ミッシュ、とはクロシェの母の愛称だ。父が熱烈に押して結婚を「うん」と言わせたらしいが、二十五年が経った今も、両親の夫婦仲に問題はない。
「で?」
「倒したよ?」
そりゃもちろん、とにこにこする父は、「聞いて聞いて」と言外に匂わせる。仕方がないので無駄がふんだんに含まれた事の顛末を拝聴するも、結論だけ言えばフィルセインの抱える異能の一人を始末したと、そういうことだった。

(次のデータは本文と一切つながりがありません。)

(* ===== verification/Store.v ===== *)
(** * The node's reservation store: [pkg/ipam-node/store/store.go]

    A store hands out one session at a time.  A session works on a copy of the
    data; [Commit] writes the copy to the file and makes it the data of the
    store, [Cancel] drops it.  An operation on a closed session panics: [None].
    The current time is an argument (nanoseconds and its RFC 3339 text). *)

From Stdlib Require Import Strings.Byte.
From S2P Require Import Prelude GoNet Cidr NodeTypes.

(** ** Sessions *)

Record session := mkSession {
  tmpData : Root;
  isModified : bool;
  isClosed : bool;
}.

Inductive reserve_error := ErrReservationAlreadyExist | ErrIPAlreadyReserved.

Record Clock := mkClock { clock_ns : Z; clock_text : string }.

Definition newStore (persistedData : Root) : session := mkSession (Root_DeepCopy persistedData) false false.

(** [s.checkClosed()] before the operation. *)
Definition checkClosed {A} (s : session) (k : A) : option A := if isClosed s then None else Some k.

Definition getKey (id ifName : string) : string := id +:+ "_" +:+ ifName.

Definition getPoolData (poolKey : string) (layout : Root) : PoolReservations :=
  match Pools layout !! poolKey with
  | Some res => res
  | None => NewPoolReservations poolKey
  end.

Definition updatePoolData (s : session) (poolKey : string) (poolData : PoolReservations) : session :=
  let t := tmpData s in
  mkSession (mkRoot (Version t) (Checksum t) (<[poolKey := poolData]> (Pools t))) true (isClosed s).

フィルセインの抱える異能は、やたらと強い。それだけに、一人片付けられたというのは朗報だ。特徴を聞けば、サクラを狙っていたのとはまた別の輩のようで。
フィルセインは一体、どれほど前からこの反乱を計画し、何人の異能を飼っているのか……正体のつかめない不気味さは、今以て払拭出来ずにいる。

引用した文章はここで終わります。